CI, confidence interval; FIGO, International Federation of Gynecology and Obstetrics; HR, hazard ratio; LMS, leiomyosarcoma; LN, lymph node; LVSI, lymphovascular space invasion; OS, overall survival; SUVmax, maximum standardized uptake value.

Large tumor size (p=0.008; HR=1.206; 95% CI=1.049–1.385), and high tumor SUVmax (p=0.014; HR=1.052; 95% CI=1.010–1.096) were demonstrated as risk factors of recurrence. Kaplan-Meier survival graphs in Fig. 1 depicts that DFS significantly differed in groups categorized based on SUVmax (p=0.027, log-rank test).

Fig. 1.

Fig. 1

Kaplan-Meier survival graph shows significantly different DFS between the groups categorized by SUVmax above (orange line) and below (blue line) cut-off value (23.95) (p=0.027, log-rank test).

DFS, disease-free survival; SUVmax, maximum standardized uptake value.

As for the OS high tumor SUVmax (p=0.022; HR=1.056; 95% CI=1.008–1.107) was demonstrated as the unique risk factor. Kaplan-Meier survival graphs in Fig. 2 shows that OS significantly differed in groups categorized by SUVmax (p=0.020, log-rank test).

Fig. 2.

Fig. 2

Kaplan-Meier survival graph shows significantly different OS between the groups categorized by SUVmax above (orange line) and below (blue line) cut-off value (23.95) (p=0.020, log-rank test).

OS, overall survival; SUVmax, maximum standardized uptake value.

4. Differences between recurrent and non-recurrent groups

Table 4 summarizes the clinic-pathological and 18F-FDG PET/CT imaging-derived characteristics of patients without and with recurrence. There were significant differences in tumor size, mitotic count, SUVmax, and DFS between patients with and without recurrence.

Table 4. Clinico-pathological and PET/CT derived characteristics of patients without and with recurrence (n=19).

Variables Without recurrence (n=5) With recurrence (n=14) p
Mean SD Mean SD
Age (yr) 49.200 4.868 52.786 10.613 0.331
Tumor size 5.600 2.434 12.250 3.615 0.001
Mitotic count 5.500 2.121 50.714 42.244 0.030
SUVmax 9.790 5.605 22.933 16.570 0.019
DFS (mo) 36.600 16.979 8.071 6.245 0.018

DFS, disease-free survival; PET/CT, positron emission tomography/computed tomography; SD, standard deviation; SUVmax, maximum standardized uptake value.

5. Differences between high and low groups categorized by SUVmax

Table 5 summarizes the clinic-pathological and 18F-FDG PET/CT imaging-derived characteristics of patients stratified by cut-off SUVmax.

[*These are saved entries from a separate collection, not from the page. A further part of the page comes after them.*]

(* ===== verification/Warmup.v ===== *)
(** Historical warm-up and repair of one process's instruments:
    [HistoricalWarmupService] of [market_engine/historical/service.py].

    The service reaches history only through the coordinator's [fetch], which
    either returns candles or raises a source or quality error that
    [_safe_fetch] turns into [None]; that outcome, one per plan, is the
    parameter [safe_fetch], and [VerifiedFetch] is what the coordinator promises
    about it. *)
From S2P Require Import Prelude PyTime MarketData Timeframe Session Buckets Context.
From S2P Require Import Samples Requirements Coordinator Resampling Planner CandleEngine SessionStatistics TickEngine.

Local Open Scope Z_scope.

(** * Statuses *)

Inductive WarmupState : Type := NOT_STARTED | WARMING | SATISFIED | PARTIAL | FAILED.

#[global] Instance WarmupState_eq_dec : EqDecision WarmupState.
Proof. solve_decision. Defined.

Record InstrumentWarmupStatus : Type := {
  wst_instrument : Instrument;
  wst_state : WarmupState;
  wst_satisfied : list Timeframe;
  wst_unresolved : list Timeframe;
  wst_pending_reconstruction : list Timeframe;
}.

(** [_warming_status] *)
Definition warming_status (i : Instrument) : InstrumentWarmupStatus := {|
  wst_instrument := i; wst_state := WARMING; wst_satisfied := []; wst_unresolved := [];
  wst_pending_reconstruction := [] |}.

(** [_terminal_status] *)
Definition terminal_status (i : Instrument) (satisfied unresolved pending : list Timeframe)
    : InstrumentWarmupStatus := {|
  wst_instrument := i;
  wst_state := match unresolved, satisfied with
               | _ :: _, _ :: _ => PARTIAL
               | _ :: _, [] => FAILED
               | [], _ => SATISFIED
               end;
  wst_satisfied := satisfied; wst_unresolved := unresolved;
  wst_pending_reconstruction := pending |}.

(** [_Descriptor] *)
Inductive DescriptorKind : Type := KDirect | KReconstruct | KPending | KFailed.
#[global] Instance StrategyCategory_eq_dec : EqDecision StrategyCategory.
Proof. solve_decision. Defined.
#[global] Instance StrategyLifecycleState_eq_dec : EqDecision StrategyLifecycleState.
Proof. solve_decision. Defined.
#[global] Instance EvaluationStatus_eq_dec : EqDecision EvaluationStatus.
Proof. solve_decision. Defined.
#[global] Instance StrategyTrigger_eq_dec : EqDecision StrategyTrigger.
Proof. solve_decision. Defined.
#[global] Instance CandleCompleteness_eq_dec : EqDecision CandleCompleteness.
Proof. solve_decision. Defined.
#[global] Instance FactNeed_eq_dec : EqDecision FactNeed.
Proof. solve_decision. Defined.

(** The [StrEnum] values the code reads. *)
Definition state_value (s : StrategyLifecycleState) : string :=
  match s with
  | REGISTERED => "registered" | STARTING => "starting" | RUNNING => "running"
  | PAUSED => "paused" | STOPPED => "stopped" | ERROR => "error" | SHUTDOWN => "shutdown"
  end.

Definition category_value (c : StrategyCategory) : string :=
  match c with
  | MOMENTUM => "momentum" | BREAKOUT => "breakout" | REVERSAL => "reversal"
  | TREND => "trend" | RANGE => "range" | VOLATILITY => "volatility"
  | LIQUIDITY => "liquidity" | OPENING_SESSION => "opening_session" | VOLUME => "volume"
  | MARKET_STRUCTURE => "market_structure"
  end.

Definition need_value (n : FactNeed) : string :=
  match n with
  | LATEST_TICK => "latest_tick" | LATEST_QUOTE => "latest_quote" | SESSION_FACT => "session"
  | PREVIOUS_SESSION => "previous_session" | SESSION_STATISTICS => "session_statistics"
  end.

(** * Validated text *)

Definition in_range (lo hi : ascii) (c : ascii) : bool :=
  (Ascii.nat_of_ascii lo <=? Ascii.nat_of_ascii c)%nat
  && (Ascii.nat_of_ascii c <=? Ascii.nat_of_ascii hi)%nat.

Definition is_lower : ascii -> bool := in_range "a" "z".
Definition is_upper : ascii -> bool := in_range "A" "Z".
Definition is_digit : ascii -> bool := in_range "0" "9".
Definition is_underscore (c : ascii) : bool := bool_decide (c = "_"%char).

Fixpoint string_all (f : ascii -> bool) (s : string) : bool :=
  match s with
  | EmptyString => true
  | String c s => f c && string_all f s
  end.

(** A leading character class and a class for the rest: [^[x][y]*$]. *)
Definition led_by (first rest : ascii -> bool) (s : string) : bool :=
  match s with
  | EmptyString => false
  | String c s => first c && string_all rest s
  end.

(** [StrategyId], [ReasonCode], [MetricName] *)
Definition strategy_id_ok : string -> bool :=
  led_by is_lower (fun c => is_lower c || is_digit c || is_underscore c).
Definition reason_code_ok : string -> bool :=
  led_by is_upper (fun c => is_upper c || is_digit c || is_underscore c).
Definition metric_name_ok : string -> bool :=
  led_by (fun c => is_lower c || is_upper c)
    (fun c => is_lower c || is_upper c || is_digit c || is_underscore c).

Figs. 3-5 depict the distribution pattern of each parameters between high and low SUVmax groups.

Table 5. Clinico-pathological and PET/CT derived characteristics of 2 subgroups stratified by cut-off SUVmax (n=19).

Variables Low SUVmax (n=13) High SUVmax (n=6) p
Mean SD Mean SD
Age (yr) 52.462 10.154 50.500 8.408 0.667
Tumor size 8.879 4.214 14.000 2.683 0.006
Mitotic count 36.571 36.414 55.000 73.539 0.784
SUVmax 10.293 4.791 39.367 10.822 0.001
DFS (mo) 19.692 17.778 6.667 5.820 0.030
OS (mo) 28.462 15.888 14.333 6.250 0.013

DFS, disease-free survival; OS, overall survival; PET/CT, positron emission tomography/computed tomography; SD, standard deviation; SUVmax, maximum standardized uptake value.

Fig. 3.

Fig. 3

Tumor size distribution between patients categorized by SUVmax. There was significant difference (p=0.006) of tumor size distribution between patient groups categorized by SUVmax.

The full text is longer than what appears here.